No sé cuál es la palabra en español que sirve para nombrar el remolino que se agita y te permite estar en dos tiempos y lugares distintos, siendo a la vez dos personas y una nueva que nace de esas dos. La trinidad invisible del cariño por una época que se revive pero no se puede repetir.

Por Leo Felipe Campos
Twitter: @leofelipecampos



Salvo con uno que otro logro deportivo, pocas veces he sido un venezolanista intenso.

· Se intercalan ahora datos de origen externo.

(** Pages of the buffer that is written but not yet counted, and the object
    that is allocated but not yet written. *)
Definition uncounted (p : pc) : Z :=
  match p with LoadCount nr _ | StoreCount nr _ _ => nr | _ => 0 end.
Definition unwritten (p : pc) : option loc :=
  match p with Vaddr _ _ l | Paddr _ _ l _ | Fill _ _ l _ _ => Some l | _ => None end.

(** A request that the page count can reach. *)
Definition counted (size nr : Z) : Prop := 0 <= size <= 2 ^ 64 - 4096 /\ nr = pages_for size.

Section proofs.
Context {W : Type} (lm : loc) (m0 : pop_mem).
Implicit Type s sa : proc W.

(** What the local variables of the thread that holds the mutex mean, [n]
    pages being handed out. *)
Definition locals_ok (n : Z) (p : pc) : Prop :=
  match p with
  | Idle | Lock _ | Unlock _ => True
  | Count size k =>
      0 <= size < 2 ^ 64 /\ 0 <= k < 2 ^ 64 /\ (size <= 2 ^ 64 - 4096 -> k <= pages_for size)
  | Check size nr => counted size nr
  | Alloc size nr | Vaddr size nr _ => counted size nr /\ nr <= m_num_pages m0 - n
  | Paddr size nr _ v =>
      (counted size nr /\ nr <= m_num_pages m0 - n) /\ v = m_mem m0 + n * 4096
  | Fill size nr _ v pa =>
      (counted size nr /\ nr <= m_num_pages m0 - n) /\ v = m_mem m0 + n * 4096
      /\ pa = m_paddr m0 + n * 4096
  | LoadCount nr _ => 0 <= nr <= m_num_pages m0 - n
  | StoreCount nr _ k => 0 <= nr <= m_num_pages m0 - n /\ k = n
  end.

No creo que mi país sea el mejor del mundo ni necesito repetirlo a cada instante para evangelizar a extranjeros distraídos. No suelo agitar banderas y tampoco me aferro con rabia a la ilusión de revivir el pasado. Tal vez por eso nunca apoyé a caciques vendehumo ni creí en discursos patrioteros, sensibleros y militaristas. Igual que tampoco creo, como le debe de pasar a jóvenes y adultos de un tercio de Occidente, que su país —mi país— es lo peor, que lo más malo de lo malo de lo malo ocurre solamente en mi tierra, esa que cae cuando me arranco del suelo y sacudo mis raíces.

Estoy orgulloso de mis orígenes, atesoro recuerdos hermosos, he rodado bastante y a gusto, tuve la fortuna de recorrer infinidad de pueblos y ciudades en Venezuela, viví momentos inolvidables en Upata, Panaquire y la Península de Paria; en Clarines, Boca de Uchire y Santa María de Ipire; en San Rafael de Mucuchíes, Caripe del Guácharo, Valera, Puerto Cabello, Camaguán y Choroní, por no hablar de Caracas, Puerto Ordaz, Margarita, Carúpano o Maracaibo.

Me entristece y mucho la realidad actual de mi país; la actual y la de hace diez o veinte años, por algo me fui, igual que otros cuatro o cinco o seis millones. No soy ajeno al dolor. Muchos amigos y familiares permanecen aún en Venezuela, y todos ellos tienen un lugar único en mi corazón.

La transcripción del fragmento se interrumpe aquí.